Extra Dark Chocolate Loaf

Preheat the oven to 170°C (150°C Fan, Gas Mark 3). Grease and line a 900g (2 lb) loaf tin. Put the butter in a saucepan with the sugar, prunes and treacle and place over a very low heat, stirring occasionally, until melted together. Remove from the heat and stir in the milk. Leave to cool for 10 minutes.

2

Sift the flour, Cocoa Powder and Bicarbonate of Soda into a bowl and make a well in the centre. Add the egg and Chocolate Chunks. Gradually pour in the melted mixture, carefully mixing together to make a smooth, thick batter.

3

Bake in the oven for about 50 minutes until risen and firm to the touch, and a skewer inserted into the centre comes out clean.
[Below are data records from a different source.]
(** * mercadopublico-scraper: token lifecycle, retrying requests, crawl,
      enrichment and session health

    A shallow embedding of [token-manager.js], [enricher.js],
    [scraper-final.js] and [session-monitor.js], and of the request and
    file-name helpers of [server.js].

    - JavaScript numbers that hold times are rationals ([Q]); [Date.now()] is
      an integer number of milliseconds ([Z]).  A nullable number is an
      [option]; [None] also stands for [undefined] and for [NaN], which the
      code never tells apart from [null] where the model uses it.
    - Strings are ASCII strings.
    - A JSON property that the code reads as a number or as a text keeps
      what the code can see of a value of another type: see [Numeric] and
      [TextField].
    - [async] functions are functions in a state-and-exception monad over a
      [World]: the clock, the content of [session.json], the scraper object
      and the trace of network requests and timer sleeps.  A rejected
      promise is a thrown error.
    - The remote services are oracles: the reply to a request depends on
      the request and on how many requests of that kind were sent before.
      The clock advances by timer sleeps only. *)

From Stdlib Require Import ZArith QArith Qround Qminmax Lqa Lia Bool List String
  Ascii
  DecimalString.
Import ListNotations.

Local Open Scope string_scope.
Local Open Scope Z_scope.

Set Implicit Arguments.

(* ===================================================================== *)
(** * JavaScript values and helpers                                       *)
(* ===================================================================== *)

Module Js.

(** [!s] on a string: only the empty string is falsy. *)
Definition truthy_string (s : string) : bool :=
  match s with EmptyString => false | String _ _ => true end.

(** [!n] on a finite number: only zero is falsy. *)
Definition truthy_num (q : Q) : bool := negb (Qeq_bool q 0).

(** [a || b] on nullable numbers. *)
Definition or_num (a b : option Q) : option Q :=
  match a with
  | Some q => if truthy_num q then a else b
  | None => b
  end.

(** [a || b] on nullable objects (objects are always truthy). *)
Definition or_obj {A : Type} (a b : option A) : option A :=
  match a with Some _ => a | None => b end.

(** [s || d] on strings. *)
Definition or_string (s d : string) : string :=
  if truthy_string s then s else d.

(** [x > y], [x <= y] on rationals, as booleans. *)
Definition gtb (x y : Q) : bool := negb (Qle_bool x y).
Definition leb (x y : Q) : bool := Qle_bool x y.

(** [Math.floor]. *)
Definition floor (q : Q) : Z := Qfloor q.

(** [s.split(c)] for a one-character separator: never empty. *)
Fixpoint split (c : ascii) (s : string) : list string :=
  match s with
  | EmptyString => [EmptyString]
  | String a rest =>
      if Ascii.eqb a c then EmptyString :: split c rest
      else match split c rest with
           | [] => [String a EmptyString]
           | hd :: tl => String a hd :: tl
           end
  end.

(** A whole number in a template string. *)
Definition show_int (z : Z) : string := NilZero.string_of_int (Z.to_int z).

(** [array.find(p)]. *)
Definition find {A : Type} (p : A -> bool) (l : list A) : option A :=
  List.find p l.

(** [array.slice(i, j)]. *)
Definition slice {A : Type} (i j : nat) (l : list A) : list A :=
  firstn (j - i) (skipn i l).

End Js.

(* ===================================================================== *)
(** * Errors                                                              *)
(* ===================================================================== *)

(** The error classes of the code: plain [Error] and the two classes of
    [token-manager.js]. *)
Inductive ErrorClass : Type :=
| PlainError
| TokenExpiredErrorClass
| TokenRefreshErrorClass.

(** An error object with the properties the code bolts on. *)
Record JsError : Type := mkError {
  err_class : ErrorClass;
  err_message : string;
  err_statusCode : option Z;
  err_retryable : option bool;
  err_code : option string
}.

Definition Error (msg : string) : JsError :=
  mkError PlainError msg None None None.

(** [new TypeError(message)], thrown by the runtime: for the code an
    error like any other, it never tests for the class. *)
Definition TypeError (msg : string) : JsError :=
  mkError PlainError msg None None None.

(** [new TokenExpiredError(message)]: sets [requiresManualReauth = true]. *)
Definition TokenExpiredError (msg : string) : JsError :=
  mkError TokenExpiredErrorClass
    (Js.or_string msg "Session token expired or missing. Manual re-auth required.")
    None None None.

(** [new TokenRefreshError(message)]: sets [requiresManualReauth = true]. *)
Definition TokenRefreshError (msg : string) : JsError :=
  mkError TokenRefreshErrorClass
    (Js.or_string msg "Token refresh failed. Manual re-auth required.")
    None None None.

(** [error instanceof TokenExpiredError]. *)
Definition instanceof_TokenExpiredError (e : JsError) : bool :=
  match err_class e with TokenExpiredErrorClass => true | _ => false end.

(** [error instanceof TokenRefreshError]. *)
Definition instanceof_TokenRefreshError (e : JsError) : bool :=
  match err_class e with TokenRefreshErrorClass => true | _ => false end.

(** [error.requiresManualReauth === true]: the property both token error
    classes set in their constructor, and which the CLI maps to exit
    code 2. *)
Definition requiresManualReauth (e : JsError) : bool :=
  match err_class e with
  | TokenExpiredErrorClass | TokenRefreshErrorClass => true
  | PlainError => false
  end.

(** The spec's [AuthExpired]: a failure that requires manual
    re-authentication. *)
Definition AuthExpired (e : JsError) : Prop := requiresManualReauth e = true.

(* ===================================================================== *)
(** * The credential bundle and the remote services                       *)
(* ===================================================================== *)

(** A JSON value where the code expects a number: a finite number, or
    any other value (a string, a boolean, [null], a missing property),
    of which the code sees only whether it is truthy and what
    [Number(...)] makes of it, [None] for [NaN].  Number literals beyond
    the range of the finite numbers are left out. *)
Inductive Numeric : Type :=
| Finite (q : Q)
| NotFinite (truthy : bool) (number : option Q).

(** A missing property. *)
Definition absent : Numeric := NotFinite false None.

(** [Number.isFinite(v) ? v : null]. *)
Definition finite_of (v : Numeric) : option Q :=
  match v with Finite q => Some q | NotFinite _ _ => None end.

(** [!!v]. *)
Definition truthy_of (v : Numeric) : bool :=
  match v with
  | Finite q => negb (Qeq_bool q 0)
  | NotFinite truthy _ => truthy
  end.

(** [Number(v)]. *)
Definition Number_of (v : Numeric) : option Q :=
  match v with Finite q => Some q | NotFinite _ number => number end.

(** A cookie record of [session.json]. *)
Record Cookie : Type := mkCookie {
  name : string;
  value : string;
  domain : string;
  path : string;
  httpOnly : bool;
  secure : bool;
  sameSite : string;
  expires_value : Numeric
}.

(** The [expires] attribute as [token-manager.js] reads it: [None] when
    it is absent or not a finite number. *)
Definition expires (c : Cookie) : option Q := finite_of (expires_value c).

Record Session : Type := mkSession { cookies : list Cookie }.

(** What reading and parsing [session.json] gives: the file cannot be
    read, [JSON.parse] throws, the file holds a value with properties
    (those other than [cookies] are left out; [cookies] is the empty list
    when the property is not an array), or the file holds [null]. *)
Inductive SessionFile : Type :=
| Unreadable (why : string)
| Malformed (why : string)
| HoldsNull
| Stored (s : Session).

(** The parsed body of a token-endpoint reply.  An absent field is
    [None]; [expires_in] and [refresh_expires_in] hold what [Number(...)]
    makes of the field, [None] when that is not finite. *)
Record TokenPayload : Type := mkTokenPayload {
  access_token : option string;
  refresh_token : option string;
  expires_in : option Q;
  refresh_expires_in : option Q
}.

(** What [JSON.parse] makes of a body. [ParsedNull] is a body that parses
    to a value with no properties ([null]). *)
Inductive Parse (A : Type) : Type :=
| SyntaxError (why : string)
| ParsedNull
| Parsed (a : A).
Arguments SyntaxError {A} why.
Arguments ParsedNull {A}.
Arguments Parsed {A} a.

(** The outcome of one HTTP request. *)
Inductive HttpReply (A : Type) : Type :=
| Replied (status : Z) (data : string) (json : Parse A)
| TimedOut
| NetError (code : string) (why : string).
Arguments Replied {A} status data json.
Arguments TimedOut {A}.
Arguments NetError {A} code why.

(** A JSON property where the code expects a text: a string, a missing
    property ([undefined] or [null]), or a value of another type. *)
Inductive TextField : Type :=
| TextOf (s : string)
| Missing
| NotText.

(** A listing of the search endpoint.  [misOfertas] and [numeroOfertas]
    hold what [Number(...)] makes of the field, [None] when that is [NaN]
    (a missing field). *)
Record Opportunity : Type := mkOpportunity {
  codigo : string;
  nombre : TextField;
  organismo : string;
  moneda : string;
  montoDisponible : option Q;
  fechaCierre_field : TextField;
  estado : string;
  misOfertas : option Q;
  numeroOfertas : option Q
}.

(** [fechaCierre] as [enricher.js] reads it: [None] when the field is not
    a string. *)
Definition fechaCierre (o : Opportunity) : option string :=
  match fechaCierre_field o with TextOf s => Some s | _ => None end.

(** [response.payload].  [resultados] is [None] when the field is missing
    or falsy (an empty array is truthy), and an array of objects
    otherwise; [pageCount] is [None] when the field is missing, which
    makes [page >= pageCount] false. *)
Record SearchPayload : Type := mkSearchPayload {
  resultados : option (list Opportunity);
  pageCount : option Z
}.

(** The parsed body of a search reply, a JSON object; [payload] is [None]
    when the field is missing or falsy. *)
Record SearchResponse : Type := mkSearchResponse {
  payload : option SearchPayload
}.

Record Unidad : Type := mkUnidad {
  unidad_codigo : option string;
  unidad_nombre : option string
}.

Record Producto : Type := mkProducto {
  codigoProducto : option Q;
  cantidad : option Q;
  producto_descripcion : option string;
  producto_nombre : option string;
  unidad : option Unidad
}.

Record Institucion : Type := mkInstitucion {
  empresa : option string;
  organizacion : option string;
  rut : option string
}.

(** [payload.detalleSolicitud] of a detail reply. *)
Record Detail : Type := mkDetail {
  descripcion : option string;
  detail_moneda : option string;
  montoMoneda : option Q;
  montoTotalEstimado : option Q;
  plazoEntrega : option Q;
  direccion : option string;
  productos : option (list Producto);
  institucion : option Institucion
}.

(** The parsed body of a detail reply: [response?.payload?.detalleSolicitud],
    [None] when a link of the chain is missing. *)
Record DetailResponse : Type := mkDetailResponse {
  detalleSolicitud : option Detail
}.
Cool for 10 minutes then turn on to a wire rack to cool completely – the loaf will sink to a flattish top as it cools. Wrap and store for at least 24 hours before serving to allow the flavour and texture to develop.

4

To decorate, break the Dark Chocolate into pieces and place in a small heatproof bowl over a saucepan of barely simmering water until melted. Remove from the water and scrape into a piping bag fitted with a fine plain nozzle. Pipe zig-zag stripes on top of the cake. Leave for a few minutes to set before slicing to serve.